(Collected data entries)
# # #
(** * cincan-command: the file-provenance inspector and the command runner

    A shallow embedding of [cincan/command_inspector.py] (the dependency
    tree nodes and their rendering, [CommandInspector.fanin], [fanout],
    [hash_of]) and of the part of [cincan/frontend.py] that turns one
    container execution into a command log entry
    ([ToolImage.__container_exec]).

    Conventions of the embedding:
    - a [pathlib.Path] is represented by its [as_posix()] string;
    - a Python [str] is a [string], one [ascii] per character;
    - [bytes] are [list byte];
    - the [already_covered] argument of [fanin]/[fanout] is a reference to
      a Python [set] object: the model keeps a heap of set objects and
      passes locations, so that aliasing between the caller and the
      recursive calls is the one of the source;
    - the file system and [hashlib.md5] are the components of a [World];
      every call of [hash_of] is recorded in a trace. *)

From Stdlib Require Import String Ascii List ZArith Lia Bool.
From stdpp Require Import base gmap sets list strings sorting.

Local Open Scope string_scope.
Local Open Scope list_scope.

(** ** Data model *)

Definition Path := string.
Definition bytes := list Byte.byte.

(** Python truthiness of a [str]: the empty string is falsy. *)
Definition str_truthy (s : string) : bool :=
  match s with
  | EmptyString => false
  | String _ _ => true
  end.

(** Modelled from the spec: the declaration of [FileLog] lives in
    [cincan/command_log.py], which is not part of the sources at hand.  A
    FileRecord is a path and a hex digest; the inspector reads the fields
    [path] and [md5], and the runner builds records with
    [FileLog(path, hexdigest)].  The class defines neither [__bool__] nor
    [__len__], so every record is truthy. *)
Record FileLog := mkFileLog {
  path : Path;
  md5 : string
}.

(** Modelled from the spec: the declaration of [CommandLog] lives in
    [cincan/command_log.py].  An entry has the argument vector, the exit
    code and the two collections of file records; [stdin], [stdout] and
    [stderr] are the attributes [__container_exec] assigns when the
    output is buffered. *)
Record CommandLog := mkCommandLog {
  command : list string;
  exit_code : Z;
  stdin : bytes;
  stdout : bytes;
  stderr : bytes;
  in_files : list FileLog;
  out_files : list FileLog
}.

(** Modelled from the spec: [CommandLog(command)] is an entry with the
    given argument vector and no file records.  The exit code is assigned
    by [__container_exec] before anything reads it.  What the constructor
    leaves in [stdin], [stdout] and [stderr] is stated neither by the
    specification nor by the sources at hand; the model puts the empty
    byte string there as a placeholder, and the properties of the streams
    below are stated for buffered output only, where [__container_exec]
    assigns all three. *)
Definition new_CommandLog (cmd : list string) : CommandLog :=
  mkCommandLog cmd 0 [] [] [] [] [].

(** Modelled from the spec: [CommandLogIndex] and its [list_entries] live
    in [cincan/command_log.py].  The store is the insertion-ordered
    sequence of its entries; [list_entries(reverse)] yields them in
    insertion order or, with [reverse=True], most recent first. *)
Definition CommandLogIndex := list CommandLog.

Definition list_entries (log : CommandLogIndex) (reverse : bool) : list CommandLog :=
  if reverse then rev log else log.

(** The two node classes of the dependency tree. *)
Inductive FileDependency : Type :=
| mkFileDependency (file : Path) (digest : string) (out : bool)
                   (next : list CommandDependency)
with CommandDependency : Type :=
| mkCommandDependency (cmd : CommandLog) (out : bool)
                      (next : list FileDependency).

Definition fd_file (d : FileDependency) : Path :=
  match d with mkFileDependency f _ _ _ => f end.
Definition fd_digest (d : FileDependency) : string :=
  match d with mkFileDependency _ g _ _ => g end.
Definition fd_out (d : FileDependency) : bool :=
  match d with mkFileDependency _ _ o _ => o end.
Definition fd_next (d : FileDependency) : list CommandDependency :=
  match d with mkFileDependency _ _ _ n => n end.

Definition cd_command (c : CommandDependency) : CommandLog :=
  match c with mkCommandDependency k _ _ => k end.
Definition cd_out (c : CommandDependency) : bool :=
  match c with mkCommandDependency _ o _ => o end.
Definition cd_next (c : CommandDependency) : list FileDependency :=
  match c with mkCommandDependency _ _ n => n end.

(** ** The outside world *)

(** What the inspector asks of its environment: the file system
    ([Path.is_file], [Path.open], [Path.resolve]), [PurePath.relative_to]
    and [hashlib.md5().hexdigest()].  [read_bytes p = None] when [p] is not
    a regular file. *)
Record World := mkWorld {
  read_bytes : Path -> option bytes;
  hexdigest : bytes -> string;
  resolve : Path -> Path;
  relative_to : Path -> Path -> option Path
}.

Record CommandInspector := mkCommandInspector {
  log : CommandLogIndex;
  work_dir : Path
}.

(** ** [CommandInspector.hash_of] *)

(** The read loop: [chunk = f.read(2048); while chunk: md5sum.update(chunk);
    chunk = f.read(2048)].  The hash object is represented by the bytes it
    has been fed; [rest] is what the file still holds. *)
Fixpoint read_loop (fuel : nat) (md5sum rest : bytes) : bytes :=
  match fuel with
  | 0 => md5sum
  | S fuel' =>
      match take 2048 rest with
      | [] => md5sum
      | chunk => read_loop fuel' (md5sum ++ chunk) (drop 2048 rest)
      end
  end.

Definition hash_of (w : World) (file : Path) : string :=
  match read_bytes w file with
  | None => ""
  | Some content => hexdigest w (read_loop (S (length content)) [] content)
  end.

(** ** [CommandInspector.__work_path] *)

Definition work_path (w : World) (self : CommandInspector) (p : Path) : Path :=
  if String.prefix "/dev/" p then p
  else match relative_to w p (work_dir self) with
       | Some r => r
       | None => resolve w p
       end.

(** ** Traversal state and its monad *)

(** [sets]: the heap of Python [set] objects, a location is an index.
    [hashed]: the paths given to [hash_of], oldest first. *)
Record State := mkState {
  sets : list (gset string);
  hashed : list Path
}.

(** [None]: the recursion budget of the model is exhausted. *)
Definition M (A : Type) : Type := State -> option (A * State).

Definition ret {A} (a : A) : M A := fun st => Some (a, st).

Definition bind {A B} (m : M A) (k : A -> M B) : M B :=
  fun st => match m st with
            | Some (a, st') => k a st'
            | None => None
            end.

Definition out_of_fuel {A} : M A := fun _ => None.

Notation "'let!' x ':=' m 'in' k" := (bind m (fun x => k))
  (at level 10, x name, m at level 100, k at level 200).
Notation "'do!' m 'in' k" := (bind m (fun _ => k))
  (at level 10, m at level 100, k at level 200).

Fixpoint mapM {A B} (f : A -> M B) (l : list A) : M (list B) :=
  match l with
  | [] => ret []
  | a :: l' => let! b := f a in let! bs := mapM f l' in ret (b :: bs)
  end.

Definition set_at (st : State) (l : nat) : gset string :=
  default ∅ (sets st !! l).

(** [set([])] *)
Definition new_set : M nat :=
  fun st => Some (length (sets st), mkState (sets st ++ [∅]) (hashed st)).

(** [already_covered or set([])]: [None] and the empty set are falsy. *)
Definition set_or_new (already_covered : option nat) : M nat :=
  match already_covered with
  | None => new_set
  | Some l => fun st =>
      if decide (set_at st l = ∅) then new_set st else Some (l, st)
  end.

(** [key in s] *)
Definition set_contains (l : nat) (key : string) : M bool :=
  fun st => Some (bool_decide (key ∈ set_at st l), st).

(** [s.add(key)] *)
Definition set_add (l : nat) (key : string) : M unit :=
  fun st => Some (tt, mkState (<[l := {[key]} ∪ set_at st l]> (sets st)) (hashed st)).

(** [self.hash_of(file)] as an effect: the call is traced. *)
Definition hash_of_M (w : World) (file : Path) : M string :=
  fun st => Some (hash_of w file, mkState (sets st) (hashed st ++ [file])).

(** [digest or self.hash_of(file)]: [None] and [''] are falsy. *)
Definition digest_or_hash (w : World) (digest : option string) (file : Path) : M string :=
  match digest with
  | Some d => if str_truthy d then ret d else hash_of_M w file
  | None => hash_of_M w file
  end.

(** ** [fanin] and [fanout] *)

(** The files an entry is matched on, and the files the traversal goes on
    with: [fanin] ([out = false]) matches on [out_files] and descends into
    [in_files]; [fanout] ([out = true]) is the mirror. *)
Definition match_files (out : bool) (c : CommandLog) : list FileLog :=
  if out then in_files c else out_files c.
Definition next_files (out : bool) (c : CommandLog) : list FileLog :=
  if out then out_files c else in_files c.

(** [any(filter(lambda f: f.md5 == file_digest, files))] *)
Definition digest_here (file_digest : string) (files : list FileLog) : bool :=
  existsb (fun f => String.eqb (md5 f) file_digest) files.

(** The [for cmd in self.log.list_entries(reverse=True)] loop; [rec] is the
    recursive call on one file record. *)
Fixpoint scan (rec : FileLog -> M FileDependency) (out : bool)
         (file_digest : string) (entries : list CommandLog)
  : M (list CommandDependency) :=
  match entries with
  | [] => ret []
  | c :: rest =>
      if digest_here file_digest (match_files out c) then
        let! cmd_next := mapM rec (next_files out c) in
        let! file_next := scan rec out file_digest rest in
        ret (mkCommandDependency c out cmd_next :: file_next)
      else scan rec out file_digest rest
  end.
# # #
### Instructions for the task
The lines above, from the start of the records through the one containing "From stdpp Require", are to be printed exactly, and nothing else is to be included.

### Result of this exercise
(** * cincan-command: the file-provenance inspector and the command runner

    A shallow embedding of [cincan/command_inspector.py] (the dependency
    tree nodes and their rendering, [CommandInspector.fanin], [fanout],
    [hash_of]) and of the part of [cincan/frontend.py] that turns one
    container execution into a command log entry
    ([ToolImage.__container_exec]).

    Conventions of the embedding:
    - a [pathlib.Path] is represented by its [as_posix()] string;
    - a Python [str] is a [string], one [ascii] per character;
    - [bytes] are [list byte];
    - the [already_covered] argument of [fanin]/[fanout] is a reference to
      a Python [set] object: the model keeps a heap of set objects and
      passes locations, so that aliasing between the caller and the
      recursive calls is the one of the source;
    - the file system and [hashlib.md5] are the components of a [World];
      every call of [hash_of] is recorded in a trace. *)

From Stdlib Require Import String Ascii List ZArith Lia Bool.
From stdpp Require Import base gmap sets list strings sorting.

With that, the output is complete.